The Odikro (village or Town Head) on the other hand is responsible for overseeing community projects and the parcel of lands belonging to the stool. He reports directly to the divisional chief of his area.
In essence becoming his eyes and ears in the town and reporting back to him on the daily proceedings and happenings of the village or town. He also serves as a medium between the people of his governance, the ancestors and gods of their religion. He also presided over the village that settled disputes and issues.
The Ohene or sub-chiefs
Then there were the “Ohene” (sub-chiefs). These chiefs had various specific functions both in the royal court and society. They included the “Kontihene” who was the war head of the army, the “Gyasehene” who was the caretaker of the royal treasury and implemented the financial budget and oversaw the budget, and then there is the “Benkumhene”, “Adontenhene” and “Kyidomhene” among others.
The queen or Ohemaa was also an important figure in Ashanti political systems. She was the most important woman in the kingdom. She had the appendage of being consulted in the process of installing a new principal or the king, as she played a major part in the nomination and selection. She settled controversies involving women and was involved in decision-making alongside the Council of elders and chiefs.
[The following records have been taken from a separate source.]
(* ===== verification/Ledger.v ===== *)
(** * The task ledger (services/kernel/src: ledger.ts, terminal.ts, execution-binding.ts)

    [write] is the one transaction that moves a task: it checks the event, the step batch
    and the idempotency key, keeps the task's definition, allows the lifecycle's
    transitions only, and lets a task become COMPLETED only when the persisted plan, steps
    and evidence verify.  [finish] turns a failed verification into a terminal FAILED
    outcome.  The database is the Record [LedgerDb] (with the tables [X] of other components);
    [transact] is begin/commit/rollback.  What decides on faculty and identity evidence is an
    argument here and given in LedgerOracles.v.
    Of the schema's triggers and constraints (supabase/migrations/20260905153700,
    20260905153704, 20260908234518) the ones that decide what [write] may do are kept:
    primary keys, the unique (task, event key) pair, one outcome per task and its task id,
    the terminal-task and transition trigger, and the trigger that records the result of a
    FAILED or CANCELLED task.  Foreign keys and the deferred completion check, which repeat
    what [write] has checked, are not. *)

From S2P Require Import Prelude JsNumber JsDate Digest Contracts Plan Capability Json Mission Brief Policy Approval.
Local Open Scope Z_scope.
Local Open Scope js_scope.

(** ** event.ts *)

Inductive TaskEventType :=
  | TASK_CREATED | INTENT_RESOLVED | PLAN_COMPILED | POLICY_CHECKED | STEP_STARTED | MODEL_CALLED
  | TOOL_CALLED | EVIDENCE_RECEIVED | STEP_COMPLETED | APPROVAL_REQUESTED | APPROVAL_GRANTED
  | VERIFICATION_FAILED | REPLAN_TRIGGERED | TASK_COMPLETED | TASK_FAILED | LEARNING_PROPOSED
  | TASK_READY | TASK_STARTED | TASK_WAITING | TASK_RESUMED | TASK_VERIFYING | TASK_CANCELLED.

#[export] Instance TaskEventType_eq_dec : EqDecision TaskEventType.
Proof. solve_decision. Defined.

Definition event_type_name (t : TaskEventType) : string :=
  match t with
  | TASK_CREATED => "TASK_CREATED" | INTENT_RESOLVED => "INTENT_RESOLVED" | PLAN_COMPILED => "PLAN_COMPILED"
  | POLICY_CHECKED => "POLICY_CHECKED" | STEP_STARTED => "STEP_STARTED" | MODEL_CALLED => "MODEL_CALLED"
  | TOOL_CALLED => "TOOL_CALLED" | EVIDENCE_RECEIVED => "EVIDENCE_RECEIVED" | STEP_COMPLETED => "STEP_COMPLETED"
  | APPROVAL_REQUESTED => "APPROVAL_REQUESTED" | APPROVAL_GRANTED => "APPROVAL_GRANTED"
  | VERIFICATION_FAILED => "VERIFICATION_FAILED" | REPLAN_TRIGGERED => "REPLAN_TRIGGERED"
  | TASK_COMPLETED => "TASK_COMPLETED" | TASK_FAILED => "TASK_FAILED" | LEARNING_PROPOSED => "LEARNING_PROPOSED"
  | TASK_READY => "TASK_READY" | TASK_STARTED => "TASK_STARTED" | TASK_WAITING => "TASK_WAITING"
  | TASK_RESUMED => "TASK_RESUMED" | TASK_VERIFYING => "TASK_VERIFYING" | TASK_CANCELLED => "TASK_CANCELLED"
  end.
Finally, the Omanhene was the paramount chief who existed as the ultimate ceremonial head and ruler. He was ruler of the individual states and performed executive, judicial and legislative functions. He ascends the throne through matrilineal system and appointment by the queen mother known as the Obaahemaa.
It is worth knowing that these queen mothers are not their birth mothers. While enjoying your stay in the country, it is worth having this information at your fingertips to help you understand the many facets of the Ghanaian society.
The Queen Mother or “Obaahemaa”
In the Akan State, the Queen Mother or the “Obaahemaa” as she is called in the Akan dialect, is the co-ruler with the enstooled chief. She was a relative of the ruler who might have previously been his mother, aunt, sister or niece of the previous chief. One could become Obaahemaa when she sends a “reason” through a principal or an elder to the chief, stating her intention to occupy the stool.
If her request was accepted by the chief and elders, she is called before the royal gathering and her nomination is formally made public to the elders by the chief. In preparation for her new role, she is placed on a white stool three times to mark the new role as an Obaahemaa.
Functions of the Queen Mother
As the Queen mother, she is the only one who reserves the right to rebuke the chief and his elders publicly. This shows the sort of authority she held at the kings’ court. As part of her responsibilities, Obaahemaa remained concerned with women’s affairs, to ensure that they were not sexually exploited.
She passed strict judgment on men who contravened in this area (unauthorized sexual relation or adultery). Obaahemaa ensured that married men could not lay claim to their partners’ property seeing as they are not from the same family.
The Queen mother is the pillar and voice of women and her primary goal is to maintain women’s self-belief and respect. The queen mother has always been a part of rituals, Ghanaian festivals, puberty rites for women and girls in the state and sacrifices to appease gods.
She is also a vital cog in the enstoolment of a new chief. When a chief passes on, the Kontihene would call for an emergency meeting with the elders which he would preside over. Two elders from the others would be tasked to approach the Obaahemaa with a “plea” to choose a candidate for the throne as per tradition.
The Queen mother in response called for a gathering of all eligible men from the various royal families and selected one who was well suited to occupy the throne. When one thinks of feminism, they think of current advents that had been mainstay at the turn of this century, when in fact cultures like the Akan have propagated it throughout the ages.